(Collected data entries)
(** C29: Segmentation and reassembly are inverse: any non-empty message that
    fits in the receiver's buffer, cut up by any transmitter, whatever its
    sequence number, arrives whole and is delivered exactly once, with its last
    segment, by a receiver in any state, even in the middle of another message;
    no segment is empty or longer than 250 bytes. *)
Theorem segmentation_roundtrip (t : TransportTx) (m : Message) (r : TransportRx) :
  length (tpduBuffer t) = MAX_TPDU_LENGTH -> bytes_ok (tpduBuffer t) -> is_seq (sequence t) ->
  payload m <> [] -> bytes_ok (payload m) -> (Z.of_nat (length (payload m)) < 4294967296)%Z ->
  rx_ok r -> length (payload m) <= length (rxBuffer r) ->
  exists t1 t2 segments r' k,
    TransportTx.Configure t m = Some t1 /\
    drain (length (payload m)) t1 = Some (t2, segments) /\
    Forall (fun s => 0 < length s <= 250) segments /\
    ProcessAll r (map (mkMessage (addresses m)) segments) =
      Some (r', replicate k Message_default ++ [m]) /\
    numBytesRead r' = 0.
Proof.
  intros Hl Hb Hs Hne Hp H32 Hr Hfit.
  destruct (Configure_ok t m Hl Hb Hne Hp) as (t1 & Hc & Hok1 & Hm1 & Hz & Hs1).
  destruct (drain_spec (length (payload m)) t1 Hok1) as (t2 & Hd); rewrite ?Hm1, ?Hz; [lia..|].
  rewrite Hm1, Hz, Hs1 in Hd. cbn [Z.eqb] in Hd.
  destruct (split_message_received (length (payload m)) (addresses m) true (sequence t) (payload m) r)
    as (r' & k & Hall & Hn); [done..|]. cbn [app] in Hall.
  exists t1, t2. eexists _, r', k. split_and!; [done|exact Hd| |by destruct m|done].
  apply split_message_sizes.
Qed.

(** C36: The receiver never makes a message up: for every sequence of segments,
    well formed or not, from any sources, it stays inside its buffer and
    terminates, and each message it delivers is the concatenation of the payloads
    of a chain of received segments, in order, that starts with FIR, ends with
    FIN, has consecutive sequence numbers and one source and destination, which
    are those of the message. *)
Theorem delivered_messages_are_chains (buffer : bytes) (segments : list Message) :
  exists r ms, ProcessAll (init buffer) segments = Some (r, ms) /\ rx_ok r /\
    forall m, m ∈ ms -> payload m <> [] ->
      exists c n, chain true c (addresses m) n (payload m) /\ c `sublist_of` segments.
Proof. apply (process_all_chain segments (init buffer) []); [unfold rx_ok; cbn; lia|by intros []]. Qed.

Lemma segmentation_roundtrip_witness :
  exists t1 t2 segments r' k,
    TransportTx.Configure (TransportTx.init (replicate 250 0%Z))
      (mkMessage (mkAddresses 1 1024) (replicate 300 7%Z)) = Some t1 /\
    drain 300 t1 = Some (t2, segments) /\
    Forall (fun s => 0 < length s <= 250) segments /\
    ProcessAll (init (replicate 2048 0%Z)) (map (mkMessage (mkAddresses 1 1024)) segments) =
      Some (r', replicate k Message_default ++ [mkMessage (mkAddresses 1 1024) (replicate 300 7%Z)]) /\
    numBytesRead r' = 0.
Proof.
  apply (segmentation_roundtrip (TransportTx.init (replicate 250 0%Z))
    (mkMessage (mkAddresses 1 1024) (replicate 300 7%Z)) (init (replicate 2048 0%Z))).
  - reflexivity.
  - apply Forall_replicate. unfold is_u8. lia.
  - unfold is_seq. cbn. lia.
  - done.
  - apply Forall_replicate. unfold is_u8. lia.
  - vm_compute. reflexivity.
  - unfold rx_ok. cbn. lia.
  - cbn [payload rxBuffer init]. rewrite !length_replicate. lia.
Defined.

End Properties.
Lemma sent_sec_inv p s f (c c' : LinkContext S) :
  inv_at p SLLS_NotReset c -> isOnline c = true -> sec_transmitting s = true -> sent false f c c' ->
  inv_at p s c' /\ priTxBuffer c' = priTxBuffer c.
Proof.
  intros (Hp & Hs & Hvp & Hvs & Hm & Htp & Hts & Hr & Hn & Hok & Hoff & Hk & Hsh) Hon Ht (a & Hv & Ha & ->).
  unfold inv_at, queued. cbn [set_secTxBuffer txMode] in *.
  destruct (txMode c) eqn:Hmode; cbn in *.
  - destruct Hm as [Hm1 Hm2]. rewrite Hm1, Hm2 in *. cbn in *.
    split; [|done]. split_and!; try done; try congruence; try (by rewrite Ht).
    by apply (shows_begun false _ _ (set_secTxBuffer a c)).
  - assert (line_shows (set_pendingSecTx (Some (whole f)) (set_secTxBuffer a c))) by (apply (shows_same [] c); by rewrite ?Hmode, ?app_nil_r).
    rewrite Hmode. split; [|done]. split_and!; try done; try congruence; by rewrite ?Hv, ?Ht, ?orb_true_r.
  - destruct (pendingSecTx c); done.
Qed.

(** What a method of the primary station in state [self] leaves behind. *)
Definition pri_post (self : PriState) (s : SecState) (c : LinkContext S) (p : PriState) (c' : LinkContext S) : Prop :=
  inv_at p s c' /\ frame_rule c c' /\ secTxBuffer c' = secTxBuffer c /\
  (pri_transmitting self = true -> priTxBuffer c' = priTxBuffer c /\ p = self).

Definition sec_post (self : SecState) (p : PriState) (c : LinkContext S) (s : SecState) (c' : LinkContext S) : Prop :=
  inv_at p s c' /\ frame_rule c c' /\ priTxBuffer c' = priTxBuffer c /\
  (sec_transmitting self = true -> secTxBuffer c' = secTxBuffer c /\ s = self).

(** A station that is neither transmitting nor waiting may as well be idle. *)
Lemma inv_idle p s (c : LinkContext S) :
  inv_at p s c -> pri_transmitting p = false ->
  inv_at PLLS_Idle s (set_rspTimeoutTimer false c).
Proof.
  intros (Hp & Hs & Hvp & Hvs & Hm & Htp & Hts & Hr & Hn & Hok & Hoff & Hk & Hsh) Ht.
  unfold inv_at. cbn. rewrite Ht in Htp. split_and!; try done. intros Hf. by destruct (Hoff Hf) as (-> & ? & ? & ?).
Qed.

Lemma inv_complete s (c : LinkContext S) :
  inv_at PLLS_Idle s c -> inv_at PLLS_Idle s (set_trace (trace c ++ [PostUpperOnTxReady]) (set_pSegments false c)).
Proof.
  intros (Hp & Hs & Hvp & Hvs & Hm & Htp & Hts & Hr & Hn & Hok & Hoff & Hk & Hsh).
  unfold inv_at. cbn. split_and!; try done; [intros Hf; by destruct (Hoff Hf) as (? & ? & ? & ?)|].
  by apply (shows_same [PostUpperOnTxReady] c).
Qed.

(** A call that transmits nothing. *)
Lemma inv_call o p s (c : LinkContext S) : begun [o] = [] -> inv_at p s c -> inv_at p s (set_trace (trace c ++ [o]) c).
Proof.
  intros Ho (Hp & Hs & Hvp & Hvs & Hm & Htp & Hts & Hr & Hn & Hok & Hoff & Hk & Hsh). unfold inv_at. cbn. split_and!; try done. by apply (shows_same [o] c).
Qed.

Lemma inv_online p s (c : LinkContext S) : inv_at p s c -> p <> PLLS_Idle -> isOnline c = true.
Proof.
  intros (_ & _ & _ & _ & _ & _ & _ & _ & _ & _ & Hoff & _) Hp.
  destruct (isOnline c); [done|]. by destruct (Hoff eq_refl) as (-> & _).
Qed.

Lemma inv_segments p s (c : LinkContext S) :
  inv_at p s c -> needs_segments p = true -> pSegments c = true /\ segment_ok (segments c).
Proof. intros (_ & _ & _ & _ & _ & _ & _ & _ & Hn & Hok & _) Hp. auto. Qed.

Lemma wp_GetSegment (c : LinkContext S) Q :
  pSegments c = true -> segment_ok (segments c) ->
  (forall s d, GetSegment (segments c) = Some (s, d) -> segment_ok s -> 0 < length d <= 250 ->
    Q d (set_segments s c)) ->
  wp Segments_GetSegment c Q.
Proof.
  intros Hp Hok HQ. destruct (segment_get _ Hok) as (s & d & He & Hs & Hd & _).
  unfold wp, Segments_GetSegment, with_segments. rewrite Hp, He. cbn. auto.
Qed.

Lemma wp_GetAddresses (c : LinkContext S) Q :
  pSegments c = true -> Q (GetAddresses (segments c)) c -> wp Segments_GetAddresses c Q.
Proof.
  intros Hp HQ. unfold wp, Segments_GetAddresses, with_segments. rewrite Hp. cbn. by destruct c.
Qed.

Lemma wp_Advance (c : LinkContext S) s more Q :
  pSegments c = true -> Advance (segments c) = (s, more) -> Q more (set_segments s c) ->
  wp Segments_Advance c Q.
Proof.
  intros Hp Ha HQ. unfold wp, Segments_Advance, with_segments. by rewrite Hp, Ha.
Qed.

(** The segment that [pSegments] shows has been sent as user data. *)
Definition sent_segment (fcb fcv : bool) (code : LinkFunction) (c c' : LinkContext S) : Prop :=
  exists s d, GetSegment (segments c) = Some (s, d) /\ segment_ok s /\
    sent true (frame_bytes (IsMaster config) fcb fcv code (destination (GetAddresses (segments c)))
      (source (GetAddresses (segments c))) d) (set_segments s c) c'.

Lemma wp_send_confirmed_segment (c : LinkContext S) (Q : PriState -> LinkContext S -> Prop) :
  length (priTxBuffer c) = LPDU_MAX_FRAME_SIZE -> pSegments c = true -> segment_ok (segments c) ->
  (forall c', sent_segment (nextWriteFCB c) true PRI_CONFIRMED_USER_DATA c c' -> Q PLLS_ConfUserDataTransmitWait c') ->
  wp (Pri.send_confirmed_segment config) c Q.
Proof.
  intros Hl Hp Hok HQ. unfold Pri.send_confirmed_segment. rewrite wp_bind.
  apply wp_GetAddresses; [done|]. rewrite wp_bind. apply wp_GetSegment; [done..|]. intros s d He Hs Hd.
  rewrite wp_bind, wp_get, wp_assoc.
  eapply wp_mono; [apply wp_send_data; [exact Hl|exact Hd|]|intros a w Hw; wp_go; exact Hw].
  intros c' Hsent. apply HQ. by exists s, d.
Qed.
Lemma steady_handle timely e k : stack_ok timely k -> allowed (link k) e -> steady_event e = true ->
  wp (Stack.handle config (FromBelow e)) k (fun _ => stack_ok timely).
Proof.
  intros [Hi Ht Hr Hon Hoff Hs Htm] Ha He. cbn [Stack.handle]. apply wp_with_upcalls, wp_lower.
  eapply wp_mono; [by apply steady_moves|]. cbv beta. intros _ c' (o & (Hi' & Ht' & Htr & Ho) & Hon' & Hf). cbn [link set_link]. rewrite Htr, drop_trace.
  eapply wp_mono; [by apply upcalls_ok|]. cbv beta. intros _ k' (L & R & O & S & P). cbn [link set_link transport posted_ready] in *.
  split; rewrite ?L, ?O, ?S, ?P; [done|done|done|by rewrite Hon'|done| |].
  - intros Hsend. destruct (pSegments c'); [by left|]. destruct (Hs Hsend) as [Hp|Hp]; [rewrite Hp in Ho; cbn in Ho|]; right; lia.
  - intros Htime. rewrite <- (Htm Htime). lia.
Qed.

Lemma up_handle timely now k : stack_ok timely k -> wp (Stack.handle config (FromBelow (EvLowerLayerUp now))) k (fun _ => stack_ok timely).
Proof.
  intros [Hi Ht Hr Hon Hoff Hs Htm]. cbn [Stack.handle]. apply wp_with_upcalls, wp_lower.
  pose proof (OnLowerLayerUp_ok now (link k) Hi) as Hup. cbn [Layer.handle]. unfold Layer.OnLowerLayerUp, Events.OnLowerLayerUp, StartKeepAliveTimer, call in *.
  revert Hup. wp_go. destruct (isOnline (link k)) eqn:Hl; wp_go.
  - intros _. cbn [link set_link]. rewrite drop_ge by lia. cbn [Stack.upcalls]. wp_go. split; cbn; rewrite ?Hl; done.
  - intros (_ & _ & Hi' & _). cbn [link set_link trace set_trace set_keepAliveTimer set_lastMessageTimestamp set_isOnline].
    rewrite drop_trace_twice. cbn [app Stack.upcalls Stack.upcall]. wp_go. unfold TransportLayer.OnLowerLayerUp, TransportLayer.app. wp_go.
    cbn [transport set_link]. rewrite Hon. wp_go. split; cbn; try done.
Qed.

Lemma down_handle timely k : stack_ok timely k -> (timely = true -> posted_ready k = 0) ->
  wp (Stack.handle config (FromBelow EvLowerLayerDown)) k (fun _ => stack_ok timely).
Proof.
  intros [Hi Ht Hr Hon Hoff Hs Htm] Hp. cbn [Stack.handle]. apply wp_with_upcalls, wp_lower.
  pose proof (OnLowerLayerDown_ok (link k) Hi) as Hdown. cbn [Layer.handle]. unfold Layer.OnLowerLayerDown, Events.OnLowerLayerDown, CancelTimer, call in *.
  revert Hdown. wp_go. destruct (isOnline (link k)) eqn:Hl; cbn [negb]; wp_go.
  - intros (_ & _ & Hi' & _). cbn [link set_link trace set_trace].
    rewrite drop_trace_twice. cbn [app Stack.upcalls Stack.upcall]. wp_go. unfold TransportLayer.OnLowerLayerDown, TransportLayer.app. wp_go.
    cbn [transport set_link]. rewrite Hon. cbn [negb]. wp_go. split; cbn; try done; [unfold rx_ok; cbn; lia|]. intros Htime. by rewrite Hp.
  - intros _. cbn [link set_link]. rewrite drop_ge by lia. cbn [Stack.upcalls]. wp_go. split; cbn; rewrite ?Hl; done.
Qed.

Lemma ready_handle timely k : stack_ok timely k -> wp (Stack.handle config RunReady) k (fun _ => stack_ok timely).
Proof.
  intros [Hi Ht Hr Hon Hoff Hs Htm]. cbn [Stack.handle]. wp_go. destruct (posted_ready k) as [|n] eqn:Hn; wp_go; [split; rewrite ?Hn; done|].
  unfold TransportLayer.OnTxReady, TransportLayer.app. wp_go. cbn [transport set_posted_ready].
  destruct (tl_isOnline (transport k)) eqn:Hto; cbn [negb]; wp_go.
  - destruct (tl_isSending (transport k)) eqn:Hts; cbn [negb]; wp_go; split; cbn; rewrite ?Hto, ?Hts; try done; intros Htime; specialize (Htm Htime); cbn in Htm; lia.
  - split; cbn; rewrite ?Hto; try done; rewrite Hoff by done; [done|]. intros Htime. specialize (Htm Htime). rewrite Hoff in Htm by done. cbn in Htm. lia.
Qed.


Lemma link_inv_segments c t : link_inv c -> tx_ok t -> link_inv (set_segments t c).
Proof. intros (H1 & H2 & H3 & H4 & H5 & H6 & H7 & H8 & H9 & H10 & H11 & H12 & H13) Ht. unfold link_inv, inv_at. cbn. split_and!; done. Qed.

Lemma transmit_handle timely m k : stack_ok timely k -> bytes_ok (payload m) -> wp (Stack.handle config (Transmit m)) k (fun _ => stack_ok timely).
Proof.
  intros Hok Hb. pose proof Hok as [Hi Ht Hr Hon Hoff Hs Htm]. cbn [Stack.handle]. apply wp_with_upcalls. rewrite wp_bind.
  assert (Hnone : forall b : bool, wp (mret b) k (fun _ k0 => wp (mret tt) k0 (fun _ k1 => wp (Stack.upcalls (drop (length (trace (link k))) (trace (link k1)))) k1 (fun _ => stack_ok timely)))).
  { intros b. wp_go. rewrite drop_ge by lia. by cbn [Stack.upcalls]. }
  unfold TransportLayer.BeginTransmit. rewrite wp_bind, wp_get. destruct (tl_isOnline (transport k)) eqn:Hto; cbn [negb]; [|apply Hnone].
  destruct (RSlice.IsNotEmpty (payload m)) eqn:Hne; cbn [negb]; [|apply Hnone]. apply IsNotEmpty_true in Hne.
  destruct (tl_isSending (transport k)) eqn:Hts; [apply Hnone|]. wp_go. cbn [link set_tl_isSending set_transport].
  destruct (tx_class_Configure (segments (link k)) m Ht Hne Hb) as (t & He & Hcl & Htx & _). unfold lift. rewrite He. unfold wp at 1. cbn [mbind option_bind]. wp_go.
  apply wp_lower. cbn [link set_transmitter set_link set_tl_isSending set_transport]. set (c := set_segments t (link k)).
  assert (Hi1 : link_inv c) by (by apply link_inv_segments).
  destruct (wp_run _ _ _ (Send_ok config t c Hi1 Htx)) as (c' & r & Hsend & _ & Hno & Hyes). unfold wp at 1. rewrite Hsend. wp_go.
  destruct (step_Send config tx_class tx_class_GetSegment t c c' r Hcl Hsend) as (Hcl' & Hon' & o & Htr & Hf & _).
  cbn [link set_link]. rewrite Htr. change (trace c) with (trace (link k)). rewrite drop_trace.
  eapply wp_mono; [by apply upcalls_ok|]. cbv beta. intros _ k' (L & R & O & S & P). cbn in L, O, S, P.
  assert (Hw : link_inv c' /\ posted o + Nat.b2n (pSegments c') = 1 /\ (posted_ready k + Nat.b2n (pSegments (link k)) = 0 -> posted_ready k' + Nat.b2n (pSegments c') = 1)).
  { destruct (accepts c) eqn:Hacc.
    - destruct (Hyes eq_refl) as (Hi2 & _ & Hw & _). split; [done|]. unfold owed in Hw. rewrite Htr, posted_app, !b2n_if in Hw. cbn in Hw. change (trace c) with (trace (link k)) in Hw.
      split; [lia|]. rewrite P. lia.
    - rewrite (Hno eq_refl) in *. assert (posted o = 0) as Ho0.
      { assert (o = []) as ->; [|done]. apply (app_inv_head (trace c)). by rewrite app_nil_r. }
      split; [done|]. unfold accepts in Hacc. change (isOnline c) with (isOnline (link k)) in Hacc. rewrite <- Hon in Hacc. apply negb_false_iff in Hacc.
      split; [by rewrite Hacc, Ho0|]. change (pSegments c) with (pSegments (link k)) in Hacc. rewrite Hacc. cbn. lia. }
  destruct Hw as (Hi' & Hw & Htime). split; rewrite ?L, ?O, ?S; [done|by apply Hcl'|done|by rewrite Hto, Hon'|by rewrite Hto| |].
  - intros _. destruct (pSegments c'); [by left|]. right. cbn in Hw. rewrite P. lia.
  - intros Htt. apply Htime. rewrite (Htm Htt). done.
Qed.

Lemma stack_handle_ok timely k e : stack_ok timely k -> stack_allowed timely k e -> wp (Stack.handle config e) k (fun _ => stack_ok timely).
Proof.
  intros Hok Ha. destruct e as [m|e|]; [by apply transmit_handle| |by apply ready_handle].
  destruct e; try (by apply steady_handle); [by apply up_handle|by apply down_handle].
Qed.

Lemma quiet_upcalls o k (Q : unit -> TransportStack -> Prop) : Forall (fun x => starts x = true) o -> Q tt k -> wp (Stack.upcalls o) k Q.
Proof.
  intros Ho HQ. induction Ho as [|x o Hx Ho IH]; cbn [Stack.upcalls]; [by rewrite wp_ret|]. destruct x; try done; cbn [Stack.upcall]; by rewrite wp_bind, wp_ret.
Qed.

Activity: Your answer should be a single number: how many lines in the data above include "revert"?

Completed task: 2